Si-H and Si-C bond activation of a triorganosilane promoted by [RhCl{P(i-Pr)(3)}(2)]. Synthesis and structure of a dinuclear Rh(IV) complex with mu-silylene ligands

[RhCIL(2)] (L = P(i-Pr)(3)) reacts with tris(2-phenylethyl)silane in pentane to give a dinuclear Rh(IV) complex, [LRh-(H)(2){mu-Si(CH(2)CH(2)Ph)(2)}Rh-2(H)(2)L] (1), and several organic products including ethylbenzene, chloro{tris(2-phenylethyl)}silane, and tetrakis(2-phenylethyl)silane. Results of X-ray crystallography and NMR study of 1 indicate a symmetrical molecular structure containing two Rh(IV) centers which are bonded to each other through two bridging silylene ligands. [1, triclinic, space group P (1) over bar with a = 12.886(4), b = 13.217(3), c = 10.388(3) Angstrom, alpha = 104.78(2), beta = 106.50(2), gamma = 61.70(2)degrees, V = 1478 Angstrom(3), Z = 1, R = 0.073, R(w) = 0.081 for 3930 reflections with I > 3 sigma(I) and 289 variables]. The initial reaction products contain mononuclear Rh(III) complexes, [RhCl(H)(2)L(2)] (2) and [RhCl(H) {Si(CH(2)CH(2)Ph)3}L(2)] (3), the latter of which is turned into 1 on further stirring. Reactions of tribenzylsilane and of tris(p-methylbenzyl)silane with [RhClL(2)] cause immediate separation of [RhL(R(3)Si)H(mu-Cl)(2)RhH(SiR(3))L] (4: R = CH(2)Ph, 5: R = CH(2)C(6)H(4)Me-p).
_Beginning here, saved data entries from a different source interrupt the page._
(** The age of a backup is that of its last write, not of the overwrite:
    when a chunk last written ten minutes ago or more is overwritten, a clean-up
    at the same time removes the backup and the overwrite can no longer be
    reverted. *)
Theorem fs_backup_expires o cfg s c f r s' c' :
  healthy o -> fits s c -> 0 <= Chunk.size c -> 0 < now o -> (forall p, clock o p = now o) ->
  fs s !! chunk_path (_dir s) (name c) = Some f -> f_mtime f + 600 <= now o ->
  putChunk o cfg s c = (r, s', c') ->
  exists s'', cleanUpRound (S (size (fs s'))) (fun _ => o) 0 s' = Some s'' /\ fst (revertChunk o s'' c') = false.
Proof.
  intros Ho Hf Hsz Hnow Hclk Hlk Hm Hp. pose proof Ho as (_ & _ & Hren & _).
  destruct (put_effect _ _ _ _ _ _ _ Hp Hsz) as ((Hname & _) & Hdir & _).
  destruct (putChunk_backup _ _ _ _ _ _ _ f Hp Hsz Hf Hren Hlk) as [Hv Hb].
  destruct (cleanUpRound_passes (fun _ => o) (fun _ => Ho) (S (size (fs s'))) 0 s') as (n & s2 & _ & Hround & Hd2 & Hlk2); [lia|].
  exists s2. split; [done|]. assert (_dir s2 = _dir s) as Hdir2 by congruence.
  assert (fs s2 !! getOldChunkPath (chunk_path (_dir s) (name c)) (pretty (now o)) = None) as Hgone.
  { rewrite Hlk2, Hb. cbn [seq existsb]. unfold stale at 1. rewrite isOldChunks_old, Hclk. by rewrite (proj2 (Z.leb_le _ _) Hm). }
  unfold revertChunk. rewrite getChunkPath_fits by (unfold fits in *; by rewrite Hdir2, Hname).
  rewrite Hdir2, Hname, Hv. rewrite rename_missing; [done|].
  destruct (fs s2 !! chunk_path (_dir s) (name c)) as [g|] eqn:Hg.
  - rewrite (rename_healthy _ _ _ _ g) by done. simpl.
    rewrite lookup_insert_ne, lookup_delete_ne; [done|apply old_path_ne|].
    change "0" with (pretty 0). intros [_ E%(inj pretty)]%old_path_inj. lia.
  - by rewrite rename_missing.
Qed.

(** A put of a chunk changes the usage the container reports by the size of
    the chunk minus the size of the version it replaces; backups are not
    counted. *)
Theorem fs_put_usage o cfg s c s' c' :
  putChunk o cfg s c = (true, s', c') -> 0 <= Chunk.size c ->
  length (Chunk.bytes c) = Z.to_nat (Chunk.size c) -> list_throws o = false -> lossless o ->
  _usage (updateUsage o s') = u64 (total_size (fs s) - used s c + Chunk.size c).
Proof.
  intros Hp Hsz Hlen Ho Hls. apply putChunk_inv in Hp as (_ & [[_ ?]|(w & -> & Hw)]); [done| |done].
  destruct (Hw eq_refl) as [-> _]. rewrite take_bytes, closed_lossless by done. unfold updateUsage, getTotalSize. rewrite Ho. simpl.
  rewrite total_size_insert by apply backed_up_gone. rewrite backed_up_total, weight_path. simpl.
  rewrite Hlen, Z2Nat.id by done. done.
Qed.
End theorems.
X-Ray crystallography of 4 has revealed the structure containing two Rh(III) centers with distorted trigonal bipyramidal coordination [4, monoclinic, space group P2(1)/n with a = 11.513(3), b = 28.227(9), c = 20.883(5) Angstrom, beta = 94.14(2)degrees, V = 6769 Angstrom(3), Z = 4, R = 0.071, R(w) = 0.066 for 4249 reflections with I > 3 sigma(I) and 637 variables]. A prolonged reaction of tribenzyl-silane leads to formation of chlorotribenzylsilane.